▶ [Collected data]
______
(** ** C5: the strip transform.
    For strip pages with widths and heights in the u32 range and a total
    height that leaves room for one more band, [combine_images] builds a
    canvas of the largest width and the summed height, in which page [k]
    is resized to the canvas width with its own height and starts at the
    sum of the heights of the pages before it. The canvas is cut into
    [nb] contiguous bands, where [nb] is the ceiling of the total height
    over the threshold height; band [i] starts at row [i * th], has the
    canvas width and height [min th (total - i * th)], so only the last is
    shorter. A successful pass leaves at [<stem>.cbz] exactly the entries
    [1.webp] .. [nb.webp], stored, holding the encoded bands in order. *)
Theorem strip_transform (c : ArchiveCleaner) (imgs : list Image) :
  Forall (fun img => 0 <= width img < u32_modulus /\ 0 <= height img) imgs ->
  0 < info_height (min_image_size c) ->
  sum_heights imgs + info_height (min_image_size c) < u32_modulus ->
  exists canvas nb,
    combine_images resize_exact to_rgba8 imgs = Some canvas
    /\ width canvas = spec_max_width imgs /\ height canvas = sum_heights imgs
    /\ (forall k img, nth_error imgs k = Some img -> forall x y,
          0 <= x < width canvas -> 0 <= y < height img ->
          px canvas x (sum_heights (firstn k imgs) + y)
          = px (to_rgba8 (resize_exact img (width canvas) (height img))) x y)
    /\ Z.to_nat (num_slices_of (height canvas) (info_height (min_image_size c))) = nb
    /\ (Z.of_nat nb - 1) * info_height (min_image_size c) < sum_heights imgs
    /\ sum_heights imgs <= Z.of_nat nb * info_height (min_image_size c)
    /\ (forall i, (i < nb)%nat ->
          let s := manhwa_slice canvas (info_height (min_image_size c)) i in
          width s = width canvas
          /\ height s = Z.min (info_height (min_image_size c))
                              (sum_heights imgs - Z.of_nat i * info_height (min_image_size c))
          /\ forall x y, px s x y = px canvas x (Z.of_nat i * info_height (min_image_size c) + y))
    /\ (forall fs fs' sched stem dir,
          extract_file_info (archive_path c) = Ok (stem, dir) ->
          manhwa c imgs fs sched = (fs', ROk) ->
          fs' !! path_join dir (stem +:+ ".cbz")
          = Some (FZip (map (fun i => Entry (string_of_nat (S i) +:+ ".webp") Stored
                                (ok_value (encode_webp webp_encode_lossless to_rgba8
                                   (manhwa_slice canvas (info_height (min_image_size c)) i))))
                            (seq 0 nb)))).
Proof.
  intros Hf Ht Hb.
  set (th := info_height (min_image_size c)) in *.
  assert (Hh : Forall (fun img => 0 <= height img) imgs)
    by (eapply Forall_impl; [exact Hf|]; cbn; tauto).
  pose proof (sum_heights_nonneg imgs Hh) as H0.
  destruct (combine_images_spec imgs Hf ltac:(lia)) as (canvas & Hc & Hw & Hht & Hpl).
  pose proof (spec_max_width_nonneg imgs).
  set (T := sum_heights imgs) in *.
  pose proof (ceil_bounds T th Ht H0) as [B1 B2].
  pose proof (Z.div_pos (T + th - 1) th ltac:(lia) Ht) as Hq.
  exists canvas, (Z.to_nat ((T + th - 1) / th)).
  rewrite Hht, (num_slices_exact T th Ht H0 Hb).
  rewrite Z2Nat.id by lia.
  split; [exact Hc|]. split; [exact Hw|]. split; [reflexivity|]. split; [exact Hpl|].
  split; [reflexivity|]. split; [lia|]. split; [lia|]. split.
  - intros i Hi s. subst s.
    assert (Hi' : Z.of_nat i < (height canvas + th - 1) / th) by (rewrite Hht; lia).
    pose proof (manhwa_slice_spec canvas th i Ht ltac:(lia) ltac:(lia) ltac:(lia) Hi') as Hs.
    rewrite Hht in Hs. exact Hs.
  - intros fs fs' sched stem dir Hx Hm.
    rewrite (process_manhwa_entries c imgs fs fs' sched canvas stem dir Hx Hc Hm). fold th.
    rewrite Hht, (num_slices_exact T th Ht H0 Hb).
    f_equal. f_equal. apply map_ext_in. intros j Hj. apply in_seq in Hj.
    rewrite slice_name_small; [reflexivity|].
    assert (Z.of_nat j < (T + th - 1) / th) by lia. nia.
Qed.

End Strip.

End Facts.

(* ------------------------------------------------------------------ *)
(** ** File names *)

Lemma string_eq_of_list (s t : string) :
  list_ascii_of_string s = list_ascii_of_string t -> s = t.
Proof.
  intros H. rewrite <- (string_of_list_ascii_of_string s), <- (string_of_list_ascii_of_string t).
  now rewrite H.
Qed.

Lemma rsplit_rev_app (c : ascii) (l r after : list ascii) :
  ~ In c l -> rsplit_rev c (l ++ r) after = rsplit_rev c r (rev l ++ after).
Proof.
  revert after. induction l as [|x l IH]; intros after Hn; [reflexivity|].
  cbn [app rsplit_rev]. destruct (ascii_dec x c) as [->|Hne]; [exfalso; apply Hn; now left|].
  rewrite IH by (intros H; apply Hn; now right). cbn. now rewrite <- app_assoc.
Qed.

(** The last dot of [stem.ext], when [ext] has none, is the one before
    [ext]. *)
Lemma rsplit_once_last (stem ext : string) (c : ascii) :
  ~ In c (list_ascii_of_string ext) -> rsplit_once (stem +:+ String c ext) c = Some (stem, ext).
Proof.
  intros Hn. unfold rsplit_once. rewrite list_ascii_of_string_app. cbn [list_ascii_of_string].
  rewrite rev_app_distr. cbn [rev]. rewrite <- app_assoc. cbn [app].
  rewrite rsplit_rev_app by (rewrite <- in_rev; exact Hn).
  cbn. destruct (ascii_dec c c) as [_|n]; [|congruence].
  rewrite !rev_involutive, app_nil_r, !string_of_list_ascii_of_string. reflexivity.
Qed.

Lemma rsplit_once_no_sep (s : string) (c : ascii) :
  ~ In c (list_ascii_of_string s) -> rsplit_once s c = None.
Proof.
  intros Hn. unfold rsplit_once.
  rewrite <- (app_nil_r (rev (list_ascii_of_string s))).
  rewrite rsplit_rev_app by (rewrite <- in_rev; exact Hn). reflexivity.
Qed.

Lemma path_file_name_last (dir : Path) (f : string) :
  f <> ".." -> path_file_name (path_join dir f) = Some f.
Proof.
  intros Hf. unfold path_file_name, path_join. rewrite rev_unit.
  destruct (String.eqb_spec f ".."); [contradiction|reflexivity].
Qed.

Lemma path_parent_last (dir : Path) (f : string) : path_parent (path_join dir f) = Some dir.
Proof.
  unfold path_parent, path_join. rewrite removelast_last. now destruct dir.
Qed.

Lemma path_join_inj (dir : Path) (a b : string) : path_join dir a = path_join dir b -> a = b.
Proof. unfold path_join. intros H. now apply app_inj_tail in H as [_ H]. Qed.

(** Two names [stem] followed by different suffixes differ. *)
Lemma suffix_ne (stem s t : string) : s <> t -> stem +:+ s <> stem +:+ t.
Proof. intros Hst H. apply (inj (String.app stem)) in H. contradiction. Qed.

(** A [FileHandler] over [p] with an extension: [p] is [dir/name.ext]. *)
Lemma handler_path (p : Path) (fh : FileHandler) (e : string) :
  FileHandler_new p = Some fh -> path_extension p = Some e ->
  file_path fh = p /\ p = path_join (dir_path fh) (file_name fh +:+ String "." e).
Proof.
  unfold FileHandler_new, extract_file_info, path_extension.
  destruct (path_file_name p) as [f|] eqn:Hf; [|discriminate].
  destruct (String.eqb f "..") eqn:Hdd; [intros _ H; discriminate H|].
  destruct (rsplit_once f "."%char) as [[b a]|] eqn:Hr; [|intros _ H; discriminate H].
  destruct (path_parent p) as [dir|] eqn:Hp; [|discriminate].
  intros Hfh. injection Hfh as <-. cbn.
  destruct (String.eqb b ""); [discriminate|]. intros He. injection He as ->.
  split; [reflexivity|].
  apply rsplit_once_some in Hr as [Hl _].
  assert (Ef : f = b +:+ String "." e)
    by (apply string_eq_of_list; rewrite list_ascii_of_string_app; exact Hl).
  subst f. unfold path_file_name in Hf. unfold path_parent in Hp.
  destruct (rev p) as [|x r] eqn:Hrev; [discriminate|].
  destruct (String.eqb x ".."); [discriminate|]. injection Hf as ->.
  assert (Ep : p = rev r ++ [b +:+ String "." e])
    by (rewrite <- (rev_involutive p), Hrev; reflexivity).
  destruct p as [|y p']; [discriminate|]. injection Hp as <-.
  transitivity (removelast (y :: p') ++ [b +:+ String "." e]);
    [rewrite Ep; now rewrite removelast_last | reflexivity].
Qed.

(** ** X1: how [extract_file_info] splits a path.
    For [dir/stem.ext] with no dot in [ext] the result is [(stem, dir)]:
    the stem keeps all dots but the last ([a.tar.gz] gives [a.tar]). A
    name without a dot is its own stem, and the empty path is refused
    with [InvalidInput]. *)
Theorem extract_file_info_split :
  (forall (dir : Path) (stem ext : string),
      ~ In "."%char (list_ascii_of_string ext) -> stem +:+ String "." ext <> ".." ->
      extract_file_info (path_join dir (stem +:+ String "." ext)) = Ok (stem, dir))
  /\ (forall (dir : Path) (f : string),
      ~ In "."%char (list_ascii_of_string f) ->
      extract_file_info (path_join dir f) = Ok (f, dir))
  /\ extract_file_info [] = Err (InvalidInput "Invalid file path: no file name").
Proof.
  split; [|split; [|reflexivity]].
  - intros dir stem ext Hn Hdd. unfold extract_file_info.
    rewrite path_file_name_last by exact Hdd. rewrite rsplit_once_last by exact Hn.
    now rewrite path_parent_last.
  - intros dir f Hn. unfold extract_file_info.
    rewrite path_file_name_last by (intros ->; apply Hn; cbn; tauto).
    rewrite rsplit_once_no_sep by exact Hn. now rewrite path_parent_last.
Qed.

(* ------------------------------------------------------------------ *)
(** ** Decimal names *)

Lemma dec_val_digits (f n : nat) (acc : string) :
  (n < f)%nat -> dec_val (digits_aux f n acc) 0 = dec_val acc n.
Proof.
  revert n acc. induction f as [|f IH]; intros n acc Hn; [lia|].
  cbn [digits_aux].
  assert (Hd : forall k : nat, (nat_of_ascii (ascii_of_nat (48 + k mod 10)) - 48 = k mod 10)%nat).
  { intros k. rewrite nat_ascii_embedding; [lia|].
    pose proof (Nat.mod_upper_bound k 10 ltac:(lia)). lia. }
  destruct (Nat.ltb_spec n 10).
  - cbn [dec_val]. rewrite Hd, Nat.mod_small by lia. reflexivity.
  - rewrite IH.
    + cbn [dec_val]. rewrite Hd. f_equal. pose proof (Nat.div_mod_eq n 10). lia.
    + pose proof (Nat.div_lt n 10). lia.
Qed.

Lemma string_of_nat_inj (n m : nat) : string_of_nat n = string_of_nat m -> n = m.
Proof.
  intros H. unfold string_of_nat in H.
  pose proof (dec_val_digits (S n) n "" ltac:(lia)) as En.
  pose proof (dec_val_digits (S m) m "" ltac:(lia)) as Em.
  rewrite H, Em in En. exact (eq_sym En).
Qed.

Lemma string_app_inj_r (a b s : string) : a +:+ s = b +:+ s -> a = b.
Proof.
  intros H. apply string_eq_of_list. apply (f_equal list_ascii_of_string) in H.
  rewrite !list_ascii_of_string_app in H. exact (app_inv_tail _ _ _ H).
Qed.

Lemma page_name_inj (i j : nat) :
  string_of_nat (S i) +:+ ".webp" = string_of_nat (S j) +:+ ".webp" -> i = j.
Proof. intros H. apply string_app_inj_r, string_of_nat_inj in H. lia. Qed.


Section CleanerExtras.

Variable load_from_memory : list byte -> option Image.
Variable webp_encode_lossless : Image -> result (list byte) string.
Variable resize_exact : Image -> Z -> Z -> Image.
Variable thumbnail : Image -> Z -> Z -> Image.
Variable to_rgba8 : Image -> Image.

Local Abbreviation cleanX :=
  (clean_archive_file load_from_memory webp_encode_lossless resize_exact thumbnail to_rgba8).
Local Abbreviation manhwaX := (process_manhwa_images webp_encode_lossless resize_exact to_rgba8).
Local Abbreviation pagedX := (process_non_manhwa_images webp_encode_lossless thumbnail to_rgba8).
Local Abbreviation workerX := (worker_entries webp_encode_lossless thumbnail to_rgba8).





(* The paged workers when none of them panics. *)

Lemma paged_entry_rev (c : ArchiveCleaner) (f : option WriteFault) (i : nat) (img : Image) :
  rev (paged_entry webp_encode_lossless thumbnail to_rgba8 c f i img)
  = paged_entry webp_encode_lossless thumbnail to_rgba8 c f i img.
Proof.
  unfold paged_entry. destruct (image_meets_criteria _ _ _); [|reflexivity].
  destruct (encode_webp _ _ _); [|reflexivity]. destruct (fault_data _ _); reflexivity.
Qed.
______
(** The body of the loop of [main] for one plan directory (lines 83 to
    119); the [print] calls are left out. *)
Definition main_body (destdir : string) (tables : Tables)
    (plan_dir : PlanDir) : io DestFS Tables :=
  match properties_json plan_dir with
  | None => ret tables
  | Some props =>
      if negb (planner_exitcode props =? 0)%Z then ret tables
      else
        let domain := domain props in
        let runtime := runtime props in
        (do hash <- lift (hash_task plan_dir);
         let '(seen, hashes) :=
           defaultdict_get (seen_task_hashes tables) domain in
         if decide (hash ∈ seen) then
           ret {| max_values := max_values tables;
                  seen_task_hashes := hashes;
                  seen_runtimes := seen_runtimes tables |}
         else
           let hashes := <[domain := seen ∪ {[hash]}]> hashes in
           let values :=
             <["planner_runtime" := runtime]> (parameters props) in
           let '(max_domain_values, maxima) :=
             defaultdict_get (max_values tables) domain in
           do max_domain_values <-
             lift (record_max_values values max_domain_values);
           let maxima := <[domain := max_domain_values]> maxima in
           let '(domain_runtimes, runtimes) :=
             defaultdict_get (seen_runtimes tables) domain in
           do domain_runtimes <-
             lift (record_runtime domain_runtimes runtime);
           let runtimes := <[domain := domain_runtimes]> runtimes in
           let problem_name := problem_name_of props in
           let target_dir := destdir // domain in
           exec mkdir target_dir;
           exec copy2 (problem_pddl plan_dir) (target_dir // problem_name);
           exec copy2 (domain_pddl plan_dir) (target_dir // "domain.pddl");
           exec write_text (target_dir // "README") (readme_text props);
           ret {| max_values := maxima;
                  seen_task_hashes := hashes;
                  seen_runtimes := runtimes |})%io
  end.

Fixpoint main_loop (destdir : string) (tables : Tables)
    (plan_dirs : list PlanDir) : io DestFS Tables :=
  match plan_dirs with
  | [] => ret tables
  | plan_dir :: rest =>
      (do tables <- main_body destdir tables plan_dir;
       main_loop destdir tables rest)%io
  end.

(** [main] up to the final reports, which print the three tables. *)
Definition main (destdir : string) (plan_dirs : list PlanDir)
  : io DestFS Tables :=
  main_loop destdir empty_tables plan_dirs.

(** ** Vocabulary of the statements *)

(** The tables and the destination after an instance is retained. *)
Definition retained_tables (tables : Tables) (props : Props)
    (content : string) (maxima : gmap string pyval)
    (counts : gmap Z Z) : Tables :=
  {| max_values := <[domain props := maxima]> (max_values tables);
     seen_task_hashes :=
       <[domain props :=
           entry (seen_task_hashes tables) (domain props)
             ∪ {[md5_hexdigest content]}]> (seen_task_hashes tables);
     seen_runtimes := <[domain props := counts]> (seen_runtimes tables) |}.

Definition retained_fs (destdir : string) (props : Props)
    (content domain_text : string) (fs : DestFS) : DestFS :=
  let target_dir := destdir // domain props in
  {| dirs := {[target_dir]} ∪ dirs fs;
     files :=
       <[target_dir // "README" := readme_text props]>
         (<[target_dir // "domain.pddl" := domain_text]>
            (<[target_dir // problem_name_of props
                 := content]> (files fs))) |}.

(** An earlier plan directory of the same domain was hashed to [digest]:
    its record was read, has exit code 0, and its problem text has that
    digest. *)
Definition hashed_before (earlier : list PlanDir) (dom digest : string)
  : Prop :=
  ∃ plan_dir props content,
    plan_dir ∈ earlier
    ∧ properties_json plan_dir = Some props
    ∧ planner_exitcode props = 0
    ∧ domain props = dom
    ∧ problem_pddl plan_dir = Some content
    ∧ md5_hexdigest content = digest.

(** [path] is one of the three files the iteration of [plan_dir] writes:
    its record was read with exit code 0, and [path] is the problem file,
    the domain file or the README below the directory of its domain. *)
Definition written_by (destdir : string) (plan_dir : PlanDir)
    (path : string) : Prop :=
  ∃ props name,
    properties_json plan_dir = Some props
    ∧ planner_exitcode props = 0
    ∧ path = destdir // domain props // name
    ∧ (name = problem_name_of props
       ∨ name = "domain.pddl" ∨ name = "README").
______
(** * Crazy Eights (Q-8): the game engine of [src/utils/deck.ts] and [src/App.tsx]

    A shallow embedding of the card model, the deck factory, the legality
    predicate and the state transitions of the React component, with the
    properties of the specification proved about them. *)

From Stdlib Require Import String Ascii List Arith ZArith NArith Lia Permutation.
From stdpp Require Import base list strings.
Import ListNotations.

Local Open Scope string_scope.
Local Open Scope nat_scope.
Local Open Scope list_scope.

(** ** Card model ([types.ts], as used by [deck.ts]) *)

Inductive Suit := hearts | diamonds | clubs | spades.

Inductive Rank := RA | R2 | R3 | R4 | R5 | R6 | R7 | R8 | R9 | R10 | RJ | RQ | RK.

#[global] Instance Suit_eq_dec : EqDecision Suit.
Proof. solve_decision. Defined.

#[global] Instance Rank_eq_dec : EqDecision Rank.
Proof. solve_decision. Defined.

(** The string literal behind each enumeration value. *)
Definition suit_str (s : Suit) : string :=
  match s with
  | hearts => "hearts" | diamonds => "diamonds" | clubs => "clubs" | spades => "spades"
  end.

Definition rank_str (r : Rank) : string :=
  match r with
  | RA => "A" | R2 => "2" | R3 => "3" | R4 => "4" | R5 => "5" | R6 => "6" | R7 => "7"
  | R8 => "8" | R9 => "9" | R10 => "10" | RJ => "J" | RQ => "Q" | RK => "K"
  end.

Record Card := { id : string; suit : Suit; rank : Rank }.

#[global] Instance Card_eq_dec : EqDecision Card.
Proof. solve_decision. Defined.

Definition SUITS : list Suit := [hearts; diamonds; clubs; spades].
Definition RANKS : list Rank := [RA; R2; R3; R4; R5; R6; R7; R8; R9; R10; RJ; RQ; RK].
______
▶ [WHAT IS BEING ASKED]
Copy, exactly and only, the lines above that begin with the one containing "by (eapply Forall_impl;" and finish with the one containing "assert (Hi' : Z.of_nat".

▶ [RESPONSE FOR THIS EXERCISE]
    by (eapply Forall_impl; [exact Hf|]; cbn; tauto).
  pose proof (sum_heights_nonneg imgs Hh) as H0.
  destruct (combine_images_spec imgs Hf ltac:(lia)) as (canvas & Hc & Hw & Hht & Hpl).
  pose proof (spec_max_width_nonneg imgs).
  set (T := sum_heights imgs) in *.
  pose proof (ceil_bounds T th Ht H0) as [B1 B2].
  pose proof (Z.div_pos (T + th - 1) th ltac:(lia) Ht) as Hq.
  exists canvas, (Z.to_nat ((T + th - 1) / th)).
  rewrite Hht, (num_slices_exact T th Ht H0 Hb).
  rewrite Z2Nat.id by lia.
  split; [exact Hc|]. split; [exact Hw|]. split; [reflexivity|]. split; [exact Hpl|].
  split; [reflexivity|]. split; [lia|]. split; [lia|]. split.
  - intros i Hi s. subst s.
    assert (Hi' : Z.of_nat i < (height canvas + th - 1) / th) by (rewrite Hht; lia).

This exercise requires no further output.